Une épidémie de maladie infectieuse a rarement entraîné une récession économique mondiale et j’irais même jusqu’à dire que ce n’est jamais arrivé. Là encore, la croissance mondiale était déjà dans un état précaire en raison de l’incertitude provoquée par la guerre commerciale sino-américaine. Au lieu de simplement spéculer sur la perspective d’une récession technique, j’ai pensé dresser un tableau de bord de fin de cycle qui fait état des indicateurs de marché les plus révélateurs :
La forme de la courbe des taux des bons du Trésor américain : Au moment d’aller sous presse, l’écart de taux entre les bons du Trésor américain à 10 ans et à 2 ans est de 11 points de base.1 On peut qualifier la courbe de très légèrement inclinée vers le haut ou d’obstinément plate mais, surtout, elle n’est pas inversée.

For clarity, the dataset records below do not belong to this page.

Definition rename_op : Type := string * string * bool.

Section Planner.
Context {E : ReEngine}.

(** The new base name [plan_changes] computes for [name]: [Ok None] when
    the loop [continue]s before the no-op test (no match, or the
    [ValueError] of a bad pattern), [Raise] for an escaping exception. *)
Definition new_name_for (cfg : config) (name : string) : result (option string) :=
  if regex cfg then
    match regex_replace_name name (find_term cfg) (replace_with cfg) (case_sensitive cfg) with
    | Raise ValueError => Ok None
    | Raise e => Raise e
    | Ok (false, _) => Ok None
    | Ok (true, new_name) => Ok (Some new_name)
    end
  else if negb (name_matches name (find_term cfg) (case_sensitive cfg)) then Ok None
  else match ci_replace name (find_term cfg) (replace_with cfg) (case_sensitive cfg) with
       | Ok new_name => Ok (Some new_name)
       | Raise e => Raise e
       end.

Fixpoint plan_loop (fs : list string) (cfg : config) (targets : list (string * bool))
  : result (list rename_op) :=
  match targets with
  | [] => Ok []
  | (path, is_dir) :: rest =>
      if negb (eligible path is_dir (exts cfg)) then plan_loop fs cfg rest
      else
        let '(dirn, name) := PosixPath.split path in
        match new_name_for cfg name with
        | Raise e => Raise e
        | Ok None => plan_loop fs cfg rest
        | Ok (Some new_name) =>
            if String.eqb new_name name then plan_loop fs cfg rest
            else
              let dst := PosixPath.join dirn new_name in
              let dst_final := next_nonconflicting_path fs dst in
              match plan_loop fs cfg rest with
              | Ok changes => Ok ((path, dst_final, is_dir) :: changes)
              | Raise e => Raise e
              end
        end
  end.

Or, chacune des récessions du dernier demi-siècle a été précédée d’une inversion prolongée de la courbe des taux.2 Oui, le taux des fonds fédéraux est plus élevé que le taux des bons du Trésor américain à 10 ans, au moment où j’écris ces lignes, mais la conjoncture de relativement faible taux d’inflation pourrait permettre à la Fed de procéder à une baisse de taux si nécessaire.
La vigueur du dollar américain : Le dollar américain s’est une fois de plus apprécié et pourrait devenir la devise la plus forte par rapport à un panier de devises pondéré en fonction des échanges commerciaux. Il faut surveiller le dollar américain de près, car l’exode des capitaux vers les actifs libellés en dollars américains ralentirait l’activité économique internationale et nuirait aux bénéfices des multinationales américaines. Si le dollar s’apprécie trop et provoque des impulsions déflationnistes, la Fed devra une fois de plus intervenir pour stabiliser la devise.
L’écart de taux entre les obligations de sociétés américaines et les bons du Trésor américain : Jusqu’ici, la prime de taux des obligations de sociétés n’a pas posé de problème; elle est demeurée très faible par rapport à la moyenne historique. La prime de taux des obligations à rendement élevé s’est même resserrée pendant la première moitié de février.
Tout bien considéré, jusqu’à présent, les conditions financières demeurent extrêmement bonnes par rapport au début de chacune des trois dernières récessions, comme l’illustre le graphique ci-dessous. Ce graphique est loin de laisser présager une récession imminente.
L’indice des conditions financières Goldman Sachs n’indique pas de récession imminente
Les zones ombragées représentent des récessions.
Sources : Goldman Sachs et Bloomberg, L.P.
Quels titres nous attendons-nous à voir dominer le marché?
Pour savoir quels titres sont susceptibles de dominer le marché, nous devons nous poser les trois questions suivantes :
- Quelle orientation l’économie mondiale semble-t-elle prendre?
- Comment les autorités monétaires réagiront-elles à la conjoncture?
- Quelles seront les répercussions de la croissance économique et de la politique monétaire sur les flux de capitaux?
Réponse à la question 1 : Il ne fait aucun doute que l’activité économique mondiale ralentit, comme en témoignent bon nombre des signes extérieurs habituels (taux plus bas, dollar plus fort, prix des produits de base industriels plus bas, obligations et substituts obligataires qui performent bien), même si le marché dans son ensemble a tenu le coup jusqu’ici (mais ne pas soyez surpris si la volatilité économique entraîne une certaine volatilité boursière à court terme). Cependant, à mon avis, il est tard, peut-être même trop tard, pour adopter une stratégie défensive. L’optimiste que je suis espère que le virus pourra être contenu, que la population active chinoise réintégrera graduellement le travail et que la demande refoulée soutiendra la croissance pendant la deuxième moitié de l’année.
Réponse à la question 2 : Je m’attends également à ce que les autorités monétaires américaines et chinoises interviennent rapidement, si nécessaire, pour soutenir la croissance et relancer l’économie mondiale.
Réponse à la question 3 : Je crois que la stabilisation de la croissance et une politique de soutien favoriseraient les actions par rapport aux obligations, les titres de croissance versus les titres de valeur et les titres de créance par rapport aux bons du Trésor. C’était mon point de vue au début de l’année et ça l’a été pendant la majeure partie du cycle en cours.